(Excerpted records)

Lemma drain_spec {E} fuel w e p : (0 < w <= 8)%nat -> (length p <= fuel)%nat -> (length e + length p / w <= size)%nat -> groups w e ->
  exists e' p', @conv_drain E fuel (Z.of_nat w) (conv_state e p) = Ok (conv_state e' p') /\
    stream w e' ++ p' = stream w e ++ p /\ (length p' < w)%nat /\ groups w e'.
Proof.
  intros Hw. revert e p. induction fuel as [|fuel IH]; intros e p Hf Hs He; cbn [conv_drain conv_state cv_bits].
  - destruct p; [|cbn in Hf; lia]. exists e, []. destruct (Z.ltb_spec (Z.of_nat (length (@nil bool))) (Z.of_nat w)); [|cbn in *; lia].
    split_and!; try done. cbn. lia.
  - destruct (Z.ltb_spec (Z.of_nat (length p)) (Z.of_nat w)) as [Hlt|Hge].
    + exists e, p. split_and!; try done. lia.
    + assert (Hq : (length p / w >= 1)%nat) by (apply Nat.div_le_lower_bound; lia).
      assert (Hsplit : p = take w p ++ drop w p) by (by rewrite take_drop). pose proof (of_bits_app (take w p) (drop w p)) as Happ.
      rewrite <-Hsplit in Happ. pose proof (of_bits_bound (take w p)) as Hb1. pose proof (of_bits_bound (drop w p)) as Hb2.
      rewrite length_take, Nat.min_l in Hb1 by lia.
      replace (Z.of_nat (length p) - Z.of_nat w) with (Z.of_nat (length (drop w p))) by (rewrite length_drop; lia).
      change (cv_idx (conv_state e p)) with (length e). change (cv_buff (conv_state e p)) with (of_bits p).
      change (cv_out (conv_state e p)) with (e ++ replicate (size - length e) 0). rewrite Z.shiftr_div_pow2 by lia.
      assert (Hd : of_bits p / 2 ^ Z.of_nat (length (drop w p)) = of_bits (take w p)) by (rewrite Happ, Z.div_add_l, Z.div_small by lia; lia).
      rewrite Hd. assert (H256 : 2 ^ Z.of_nat w <= U8) by (apply (Z.pow_le_mono_r 2 (Z.of_nat w) 8); lia).
      rewrite Z.mod_small by lia. rewrite set_index_next by lia. cbn [obind].
      rewrite Z.shiftl_1_l, Z.sub_1_r, <-Z.ones_equiv, Z.land_ones by lia.
      assert (Hm : of_bits p mod 2 ^ Z.of_nat (length (drop w p)) = of_bits (drop w p)) by (rewrite Happ, Z.add_comm, Z.mod_add, Z.mod_small by lia; done).
      rewrite Hm. destruct (IH (e ++ [of_bits (take w p)]) (drop w p)) as (e' & p' & Hrun & Hst & Hp' & He').
      * rewrite length_drop. lia.
      * rewrite length_app, length_drop. cbn [length]. replace (length p) with ((length p - w) + 1 * w)%nat in Hs, Hq by lia.
        rewrite Nat.div_add in Hs by lia. lia.
      * apply Forall_app. split; [done|]. apply Forall_singleton. lia.
      * exists e', p'. split_and!; try done.
        -- unfold conv_state in Hrun at 1. rewrite length_app in Hrun. cbn [length] in Hrun. rewrite length_app. cbn [length]. 
           by replace (S (length e)) with (length e + 1)%nat by lia.
        -- rewrite Hst, stream_app, <-app_assoc. f_equal. rewrite Hsplit at 3. f_equal. unfold stream. cbn. rewrite app_nil_r.
           replace w with (length (take w p)) at 1 by (rewrite length_take; lia). apply bits_of_of.
Qed.

Lemma feed_spec {E} win wout e p c : (0 < win <= 8)%nat -> (0 < wout <= 8)%nat -> (length p < wout)%nat -> groups wout e -> 0 <= c < 2 ^ Z.of_nat win ->
  (length e + (length p + win) / wout <= size)%nat ->
  exists e' p', @conv_feed E (Z.of_nat win) (Z.of_nat wout) (conv_state e p) c = Ok (conv_state e' p') /\
    stream wout e' ++ p' = stream wout e ++ p ++ bits_of win c /\ (length p' < wout)%nat /\ groups wout e'.
Proof.
  intros Hwin Hwout Hp He Hc Hs. unfold conv_feed. cbn [cv_bits cv_buff cv_out cv_idx conv_state].
  pose proof (of_bits_bound p) as Hb. rewrite Z.shiftl_mul_pow2 by lia.
  assert (Hpow : 2 ^ Z.of_nat (length p) * 2 ^ Z.of_nat win <= U16).
  { rewrite <-Z.pow_add_r by lia. apply (Z.pow_le_mono_r 2 _ 16); lia. }
  rewrite Z.mod_small by nia. rewrite lor_low by lia.
  rewrite <-(of_bits_of_small win c) by done. replace (Z.of_nat win) with (Z.of_nat (length (bits_of win c))) by (by rewrite length_bits_of).
  rewrite <-of_bits_app, <-Nat2Z.inj_add, <-length_app, Nat2Z.id. rewrite !of_bits_of_small by done.
  apply drain_spec; [done|done| |done]. rewrite length_app, length_bits_of. done.
Qed.

Lemma conv_fold_from {E} win wout l e p : (0 < win <= 8)%nat -> (0 < wout <= 8)%nat -> groups win l -> groups wout e -> (length p < wout)%nat ->
  ((wout * length e + length p + win * length l) / wout <= size)%nat ->
  exists e' p', foldM_out (@conv_feed E (Z.of_nat win) (Z.of_nat wout)) (conv_state e p) l = Ok (conv_state e' p') /\
    stream wout e' ++ p' = stream wout e ++ p ++ stream win l /\ (length p' < wout)%nat /\ groups wout e'.
Proof.
  intros Hwin Hwout Hl. revert e p. induction Hl as [|c l Hc Hl IH]; intros e p He Hp Hs; cbn [foldM_out].
  - exists e, p. split_and!; try done. unfold stream at 3. cbn. by rewrite app_nil_r.
  - destruct (feed_spec (E := E) win wout e p c) as (e1 & p1 & Hrun & Hst & Hp1 & He1); try done.
    { etrans; [|exact Hs]. rewrite (Nat.mul_comm wout), <-!Nat.add_assoc, Nat.div_add_l by lia. apply Nat.add_le_mono_l, Nat.Div0.div_le_mono. cbn [length]. lia. }
    rewrite Hrun. cbn [obind]. destruct (IH e1 p1) as (e2 & p2 & Hrun2 & Hst2 & Hp2 & He2); try done.
    { apply (f_equal length) in Hst. rewrite !length_app, !length_stream, length_bits_of in Hst. etrans; [|exact Hs].
      apply Nat.Div0.div_le_mono. cbn [length]. lia. }
    exists e2, p2. split_and!; try done. rewrite Hst2, app_assoc, Hst, <-!app_assoc. done.
Qed.
End Loops.

Lemma conv_fold {E} win wout size l : (0 < win <= 8)%nat -> (0 < wout <= 8)%nat -> groups win l -> (win * length l / wout <= size)%nat ->
  exists e p, foldM_out (@conv_feed E (Z.of_nat win) (Z.of_nat wout)) (mk_conv (replicate size 0) 0 0 0) l = Ok (conv_state size e p) /\
    stream wout e ++ p = stream win l /\ (length p < wout)%nat /\ groups wout e.
Proof.
  intros Hwin Hwout Hl Hs. pose proof (conv_fold_from (E := E) size win wout l [] [] Hwin Hwout Hl) as Hf.
  unfold conv_state in Hf at 1. cbn [length app of_bits] in Hf. rewrite Nat.sub_0_r in Hf. apply Hf; [by apply Forall_nil_2|lia|].
  rewrite Nat.mul_0_r. done.
Qed.

(** ** The conversions *)

(** 8 to 5: the groups spell the bytes followed by less than five zero bits. *)
Lemma conv8to5_spec {E} l : groups 8 l ->
  exists m k, @conv8to5 E l = Ok m /\ groups 5 m /\ stream 5 m = stream 8 l ++ replicate k false /\ (k < 5)%nat.
Proof.
  intros Hl. unfold conv8to5.
  set (size := (length l * 8 / 5 + (if (length l mod 5 =? 0)%nat then 0 else 1))%nat).
  destruct (conv_fold (E := E) 8 5 size l) as (e & p & Hrun & Hst & Hp & He); [lia|lia|done|unfold size; rewrite Nat.mul_comm; lia|].
  change (Z.of_nat 8) with 8 in Hrun. change (Z.of_nat 5) with 5 in Hrun. rewrite Hrun. cbn [obind conv_state cv_bits cv_idx cv_buff cv_out].
  assert (Hlen : (8 * length l = 5 * length e + length p)%nat).
  { apply (f_equal length) in Hst. rewrite length_app, !length_stream in Hst. lia. }
  assert (Hmod : (length l mod 5 = 0)%nat <-> length p = 0%nat) by (pose proof (Nat.div_mod_eq (length l) 5); pose proof (Nat.mod_upper_bound (length l) 5); lia).
  assert (Hdiv : (length l * 8 / 5 = length e)%nat) by (symmetry; apply Nat.div_unique with (length p); lia).
  destruct (Z.ltb_spec 0 (Z.of_nat (length p))) as [Hpos|Hzero].
  - assert (Hsize : size = S (length e)) by (unfold size; rewrite Hdiv; destruct (Nat.eqb_spec (length l mod 5) 0); lia).
    rewrite set_index_next by lia. exists (e ++ [of_bits (p ++ replicate (5 - length p) false)]), (5 - length p)%nat.
    assert (Hlast : of_bits (p ++ replicate (5 - length p) false) = Z.shiftl (of_bits p) (5 - Z.of_nat (length p)) mod U8).
    { rewrite of_bits_app, of_bits_zeros, length_replicate, Z.shiftl_mul_pow2, Z.add_0_r by lia. rewrite Nat2Z.inj_sub by lia. change (Z.of_nat 5) with 5.
      pose proof (of_bits_bound p). rewrite Z.mod_small; [done|]. assert (H8 : 2 ^ Z.of_nat (length p) * 2 ^ (5 - Z.of_nat (length p)) = 32).
      { rewrite <-Z.pow_add_r by lia. by replace (Z.of_nat (length p) + (5 - Z.of_nat (length p))) with 5 by lia. } nia. }
    split_and!.
    + rewrite length_app, Hsize, Hlast. cbn [length]. replace (S (length e) - (length e + 1))%nat with 0%nat by lia. cbn. by rewrite app_nil_r.
    + apply Forall_app. split; [done|]. apply Forall_singleton. pose proof (of_bits_bound (p ++ replicate (5 - length p) false)) as Hb.
      rewrite length_app, length_replicate in Hb. by replace (length p + (5 - length p))%nat with 5%nat in Hb by lia.
    + rewrite stream_app. unfold stream at 2. cbn [List.map concat]. rewrite app_nil_r.
      rewrite <-Hst, <-app_assoc. f_equal. replace 5%nat with (length (p ++ replicate (5 - length p) false)) at 1 by (rewrite length_app, length_replicate; lia).
      apply bits_of_of.
    + lia.
  - assert (length p = 0%nat) by lia. destruct p; [|done]. rewrite app_nil_r in Hst.
    assert (Hsize : size = length e) by (unfold size; rewrite Hdiv; destruct (Nat.eqb_spec (length l mod 5) 0); cbn in *; lia).
    exists e, 0%nat. rewrite Hsize, Nat.sub_diag. cbn [replicate]. rewrite !app_nil_r. split_and!; [done|done|done|lia].
Qed.

(** 5 to 8: the bytes spell the groups up to less than eight bits. *)
Lemma conv5to8_spec {E} m : groups 5 m ->
  exists l p, @conv5to8 E m = Ok l /\ groups 8 l /\ stream 8 l ++ p = stream 5 m /\ (length p < 8)%nat.
Proof.
  intros Hm. unfold conv5to8.
  destruct (conv_fold (E := E) 5 8 (length m * 5 / 8) m) as (e & p & Hrun & Hst & Hp & He); [lia|lia|done|rewrite Nat.mul_comm; lia|].
  change (Z.of_nat 8) with 8 in Hrun. change (Z.of_nat 5) with 5 in Hrun. rewrite Hrun. cbn [obind conv_state cv_out].
  assert (Hlen : (5 * length m = 8 * length e + length p)%nat).
  { apply (f_equal length) in Hst. rewrite length_app, !length_stream in Hst. lia. }
  assert (Hdiv : (length m * 5 / 8 = length e)%nat) by (symmetry; apply Nat.div_unique with (length p); lia).
  exists e, p. rewrite Hdiv, Nat.sub_diag. cbn [replicate]. rewrite app_nil_r. done.
Qed.

(** Bytes come back from their groups. *)
Lemma conv5to8_of_conv8to5 {E F} l m : groups 8 l -> @conv8to5 E l = Ok m -> @conv5to8 F m = Ok l /\ groups 5 m.
Proof.
  intros Hl Hm. destruct (conv8to5_spec (E := E) l Hl) as (m' & k & Hm' & Hg & Hst & Hk). rewrite Hm in Hm'. injection Hm' as <-.
  destruct (conv5to8_spec (E := F) m Hg) as (l' & p & Hl' & Hg' & Hst' & Hp). rewrite Hst in Hst'.
  apply stream_inj in Hst' as [-> _]; [done|done|done|done|rewrite length_replicate; lia].
Qed.

(** Eight groups and five bytes spell the same 40 bits. *)
Lemma conv8to5_of_conv5to8 {E F} m l : groups 5 m -> length m = 8%nat -> @conv5to8 F m = Ok l -> @conv8to5 E l = Ok m /\ groups 8 l /\ length l = 5%nat.
Proof.
  intros Hm Hlen Hl. destruct (conv5to8_spec (E := F) m Hm) as (l' & p & Hl' & Hg & Hst & Hp). rewrite Hl in Hl'. injection Hl' as <-.
  pose proof (f_equal length Hst) as Hlen'. rewrite length_app, !length_stream, Hlen in Hlen'.
  assert (length l = 5 /\ length p = 0)%nat as [Hl5 Hp0] by lia. destruct p; [|done]. rewrite app_nil_r in Hst.
  destruct (conv8to5_spec (E := E) l Hg) as (m' & k & Hm' & Hg' & Hst' & Hk). split_and!; [|done|done]. rewrite Hm'. f_equal.
  rewrite Hst in Hst'. pose proof (f_equal length Hst') as Hk'. rewrite length_app, !length_stream, length_replicate, Hlen in Hk'.
  assert (k = 0)%nat as -> by lia. cbn in Hst'. rewrite app_nil_r in Hst'.
  rewrite <-(app_nil_r (stream 5 m')), <-(app_nil_r (stream 5 m)) in Hst'. apply stream_inj in Hst' as [-> _]; [done|done|done|cbn; lia..].
Qed.

(** ** The checksum *)

Lemma lxor_bound n a b : 0 <= n -> 0 <= a < 2 ^ n -> 0 <= b < 2 ^ n -> 0 <= Z.lxor a b < 2 ^ n.
Proof.
  intros Hn Ha Hb. assert (H0 : 0 <= Z.lxor a b) by (rewrite Z.lxor_nonneg; lia). split; [done|].
  rewrite <-(Z.mod_small a (2 ^ n)), <-(Z.mod_small b (2 ^ n)) by done.
  assert (Hm : Z.lxor (a mod 2 ^ n) (b mod 2 ^ n) = Z.lxor a b mod 2 ^ n).
  { apply Z.bits_inj'. intros k Hk. destruct (Z.ltb_spec k n).
    - by rewrite Z.lxor_spec, !Z.mod_pow2_bits_low, Z.lxor_spec by done.
    - by rewrite Z.lxor_spec, !Z.mod_pow2_bits_high by lia. }
  rewrite Hm. apply Z.mod_pos_bound. lia.
Qed.

Lemma lxor_cancel a b c : Z.lxor a c = Z.lxor b c -> a = b.
Proof. intros Heq. by rewrite <-(Z.lxor_0_r a), <-(Z.lxor_0_r b), <-(Z.lxor_nilpotent c), <-!Z.lxor_assoc, Heq. Qed.

(** What a step adds for the five bits shifted out. *)
Definition feedback (c0 : Z) : Z :=
  let g (bit k : Z) := if negb (Z.land c0 bit =? 0) then k else 0 in
  Z.lxor (Z.lxor (Z.lxor (Z.lxor (g 0x01 0x98f2bc8e61) (g 0x02 0x79b76d99e2)) (g 0x04 0xf33e5fb3c4)) (g 0x08 0xae2eabe2a8)) (g 0x10 0x1e4f43e470).

Lemma polymod_step_eq c d : polymod_step c d = Z.lxor (Z.lxor (Z.shiftl (Z.land c 0x07ffffffff) 5) (feedback (Z.shiftr c 35))) d.
Proof.
  assert (Hif : forall (b : bool) x k, (if b then Z.lxor x k else x) = Z.lxor x (if b then k else 0)) by (intros []; intros; by rewrite ?Z.lxor_0_r).
  unfold polymod_step, feedback. rewrite !Hif. apply Z.bits_inj'. intros k _. rewrite !Z.lxor_spec. btauto.
Qed.

Definition feedback_ok (c0 : nat) : bool :=
  (feedback (Z.of_nat c0) mod 32 =? Z.of_nat c0) && (0 <=? feedback (Z.of_nat c0)) && (feedback (Z.of_nat c0) <? 2 ^ 40).
Lemma feedback_spec c0 : 0 <= c0 < 32 -> feedback c0 mod 32 = c0 /\ 0 <= feedback c0 < 2 ^ 40.
Proof.
  intros Hc. assert (Hall : forallb feedback_ok (seq 0 32) = true) by (vm_compute; reflexivity).
  rewrite forallb_forall in Hall. specialize (Hall (Z.to_nat c0)). unfold feedback_ok in Hall. rewrite Z2Nat.id in Hall by lia.
  apply andb_prop in Hall as [[H1 H2]%andb_prop H3]; [|apply in_seq; lia]. lia.
Qed.

Lemma shifted_bound c : 0 <= c < 2 ^ 40 -> 0 <= Z.shiftl (Z.land c 0x07ffffffff) 5 < 2 ^ 40 /\ Z.land c 0x07ffffffff = c mod 2 ^ 35 /\
  0 <= Z.shiftr c 35 < 32.
Proof.
  intros Hc. change 0x07ffffffff with (Z.ones 35). rewrite Z.land_ones, Z.shiftl_mul_pow2, Z.shiftr_div_pow2 by lia.
  pose proof (Z.mod_pos_bound c (2 ^ 35) ltac:(lia)). split_and!; try lia. apply Z.div_pos; lia.
  apply Z.div_lt_upper_bound; lia.
Qed.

(End Excerpted records)

### Task item
Return all lines from the entries that contain the string "than".

### Response box
(** 8 to 5: the groups spell the bytes followed by less than five zero bits. *)
(** 5 to 8: the bytes spell the groups up to less than eight bits. *)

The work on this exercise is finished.